Registering a trade mark grants the owner the exclusive rights to commercially use, licence or sell it for the goods and services that it is registered under. In our brand conscious word of consumerism, there are endless trade marks, each with noteworthy value.
The laws governing registration of a trade mark support the fact that a trade mark is used to distinguish the goods and services of one trader from those of another. Over time, the laws have evolved from recognising letters, numbers, words or phrases to the brave new world of sounds, smells and shapes. How far will this evolution extend?
A tiff over use of the word ‘pho’ in London raised some eyebrows over the fact that a restaurant registered the trade mark for the word ‘pho’, which is the name of a Vietnamese soup (and its national dish).
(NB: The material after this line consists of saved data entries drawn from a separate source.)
Lemma inv_turn w r token worker locked : Inv w r -> token ∉ given w ->
  Inv (mkWorld (store w) (time w) (<[token := (drain_turn worker id token locked, Unclaimed)]> (runs w))
         ({[token]} ∪ given w) (sent w) (marks w) (found w)) r.
Proof.
  intros Hi Hnew. pose proof Hi as [I1 I2 I3 I4 I5 I6 I7 I8 I9].
  assert (runs w !! token = None) as Hm.
  { destruct (runs w !! token) as [[m k]|] eqn:E; [|done]. destruct (I6 _ _ _ E) as [? _]. done. }
  split; cbn [store time runs given sent marks found]; try done.
  - intros v Hv. apply elem_of_union_r. by apply I5.
  - intros v m k Hv. destruct (decide (token = v)) as [<-|Hne].
    + rewrite lookup_insert_eq in Hv. injection Hv as <- <-. split; [by apply elem_of_union_l, elem_of_singleton|].
      split; [by apply wp_drain_turn|]. intros E. by apply Hnew, I5.
    + rewrite lookup_insert_ne in Hv by done. destruct (I6 _ _ _ Hv) as (? & ? & ?). split; [by apply elem_of_union_r|done].
  - intros a. pose proof (I7 a) as H. unfold in_hand in *.
    assert (idle (<[token := (drain_turn worker id token locked, Unclaimed)]> (runs w)) r = idle (runs w) r) as ->; [|done].
    unfold idle. destruct (claimToken (claim r)) as [v|] eqn:Ev; [|done]. cbn. rewrite lookup_insert_ne; [done|].
    intros ->. by apply Hnew, I5.
  - intros a s. unfold times_sent in *. cbn [sent]. rewrite count_if_fresh by done. apply I8.
Qed.

Lemma inv_vanish w r token : Inv w r ->
  Inv (mkWorld (store w) (time w) (delete token (runs w)) (given w) (sent w) (marks w) (found w)) r.
Proof.
  intros Hi. pose proof Hi as [I1 I2 I3 I4 I5 I6 I7 I8 I9]. split; cbn [store time runs given sent marks found]; try done.
  - intros v m k Hv. apply lookup_delete_Some in Hv as [_ Hv]. by apply I6.
  - intros a. pose proof (I7 a) as H.
    assert (in_hand a (runs w) r <= in_hand a (delete token (runs w)) r)%nat; [|lia].
    apply in_hand_le; [done|]. unfold idle. destruct (claimToken (claim r)) as [v|]; [|done]. cbn.
    destruct (decide (token = v)) as [->|Hne]; [by rewrite lookup_delete_eq|by rewrite lookup_delete_ne].
  - intros a s. pose proof (I8 a s). pose proof (count_if_delete_le (owes a s) (runs w) token).
    unfold times_sent in *. cbn [sent]. lia.
Qed.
Pho Holdings Limited, which operates a chain of Pho Café Vietnamese restaurants, sent a letter of demand to the local Mo Pho restaurant demanding that it change its name to avoid continuing to infringe its ‘Pho’ (registered in the UK since 27 May 2005).
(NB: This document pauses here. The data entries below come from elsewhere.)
(** A snapshot that parses names its assets, and its stages once each. *)
Lemma parsed_snapshot v S : parseEnrichmentPlanSnapshot v = Ok S ->
  (forall a, a ∈ assetIds S -> a <> ""%string) /\ NoDup (stages S) /\ stages S <> [].
Proof.
  unfold parseEnrichmentPlanSnapshot. destruct (is_record v) as [fs|]; [|done].
  destruct (negb _); [done|]. set (l := asStages (obj_get fs "stages")).
  destruct ((_ =? 0)%nat || (length l =? 0)%nat) eqn:E; [done|]. apply orb_false_iff in E as [_ El].
  destruct (is_record (obj_get fs "config")) as [cf|]; [|done].
  destruct (is_record (obj_get cf "description")), (is_record (obj_get cf "lockedCheck")),
    (is_record (obj_get cf "search")); try done.
  set (st := List.filter _ ENRICHMENT_STAGE_ORDER). intros [= <-]. cbn [assetIds stages]. subst st. split; [|split].
  - intros a Ha ->. unfold asIdList, DuplicateReview.strings in Ha. destruct (obj_get fs "assetIds") as [[]|]; try by apply not_elem_of_nil in Ha.
    apply list_elem_of_omap in Ha as (x & _ & Hx). by destruct x as [| | |[|]| |].
  - apply NoDup_filter_b, NoDup_order.
  - destruct l as [|s l'] eqn:Es; [by apply Nat.eqb_neq in El|]. intros Hn.
    assert (s ∈ List.filter (fun stage => includes stage (s :: l')) ENRICHMENT_STAGE_ORDER) as Hs; [|rewrite Hn in Hs; by apply not_elem_of_nil in Hs].
    apply elem_of_filter_b. split; [destruct s; apply (bool_decide_eq_true_1 _); reflexivity|]. apply includes_true, elem_of_cons. by left.
Qed.

Lemma asStages_values l : asStages (Some (JArr (map (fun x => JStr (Stage.value x)) l))) = l.
Proof.
  cbn [asStages]. induction l as [|x l IH]; [done|]. destruct x; exact (f_equal (cons _) IH).
Qed.

Lemma filter_order l : List.filter (fun stage => includes stage (List.filter (fun x => includes x l) ENRICHMENT_STAGE_ORDER))
  ENRICHMENT_STAGE_ORDER = List.filter (fun x => includes x l) ENRICHMENT_STAGE_ORDER.
Proof.
  apply List.filter_ext_in. intros x Hx%list_elem_of_In. apply eq_true_iff_eq. rewrite !includes_true, elem_of_filter_b, includes_true.
  tauto.
Qed.

(** A parsed snapshot over other assets is stored as a plan that parses. *)
Lemma retry_parsed v S l : parseEnrichmentPlanSnapshot v = Ok S -> l <> [] -> (forall a, a ∈ l -> a <> ""%string) ->
  let S' := mkSnapshot l (requestedStages S) (stages S) (destinations S) (config S) (configHash S) None (elevated S) in
  parseEnrichmentPlanSnapshot (Some (snapshot_json S')) = Ok S'.
Proof.
  intros Hp Hl Hn. pose proof (parsed_snapshot _ _ Hp) as (_ & _ & Hs). cbv zeta.
  assert (exists d c s, is_record (obj_get (config S) "description") = Some d /\
    is_record (obj_get (config S) "lockedCheck") = Some c /\ is_record (obj_get (config S) "search") = Some s /\
    List.filter (fun stage => includes stage (stages S)) ENRICHMENT_STAGE_ORDER = stages S) as (d & c & s & Ed & Ec & Es & Ef).
  { revert Hp. unfold parseEnrichmentPlanSnapshot. destruct (is_record v) as [fs|]; [|done]. destruct (negb _); [done|].
    destruct (_ || _); [done|]. destruct (is_record (obj_get fs "config")) as [cf|]; [|done].
    destruct (is_record (obj_get cf "description")) eqn:E1, (is_record (obj_get cf "lockedCheck")) eqn:E2,
      (is_record (obj_get cf "search")) eqn:E3; try done.
    pose proof (filter_order (asStages (obj_get fs "stages"))) as Eo. revert Eo.
    set (st := List.filter _ ENRICHMENT_STAGE_ORDER) at 2 3. intros Eo [= <-]. cbn [config stages]. rewrite E1, E2, E3.
    eexists _, _, _. do 3 (split; [reflexivity|]). exact Eo. }
  unfold parseEnrichmentPlanSnapshot, snapshot_json. cbn [is_record assetIds stages requestedStages destinations config configHash requestKey elevated].
  cbn [obj_get String.eqb Ascii.eqb Bool.eqb]. rewrite !asStages_values, ids_read_back by done.
  rewrite bool_decide_true by reflexivity. cbn [negb].
  rewrite (proj2 (Nat.eqb_neq _ _)) by (by intros ?%length_zero_iff_nil). cbn [orb].
  rewrite (proj2 (Nat.eqb_neq _ _)) by (by intros ?%length_zero_iff_nil). cbn [is_record default from_option id].
  rewrite Ed, Ec, Es, Ef. cbn [obj_get String.eqb Ascii.eqb Bool.eqb]. rewrite !as_string_nullable. by destruct (destinations S), (elevated S).
Qed.

Section promises.
Context (publishable : string -> string -> bool) (preview_fence : Row -> Z -> bool) (preview_frames : Row -> bool).
Context (S : EnrichmentPlanSnapshot) (id : string).
Abbreviation handle := (handle publishable preview_fence preview_frames).
Abbreviation step := (step publishable preview_fence preview_frames id).
Abbreviation reachable := (reachable publishable preview_fence preview_frames S id).
Hypothesis Hids : NoDup (assetIds S).
Hypothesis Hmax : Z.of_nat (length (assetIds S)) <= ENRICHMENT_PLAN_MAX_ASSETS.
Pho Holdings Limited appears to be sitting on some ‘hot’ intellectual property in the form of the registered ‘Pho’ trade mark. Despite this, it recently made a business decision that it was more appropriate to ‘cool down’ the situation and withdraw its claim. Faced with social media outrage from interested parties and foodies furious, about the company’s bullying attempt to monopolise the right to use the name of a soup, Pho Café tweeted that it would not be pursuing action against Mo Po.
Surely nowadays that more and more pho soups are served around the world, attempting to register a word as generic as ‘pho’ would be susceptible to rejection (like trying to register the word ‘hamburger’ as a trade mark). However, several years ago that may not have been the case when not that many people would have known what a ‘pho’ was. For those futurists out there, creating innovative brands and registering trade marks for them may prove an extremely valuable form of intellectual property (whether or not it is actively enforced).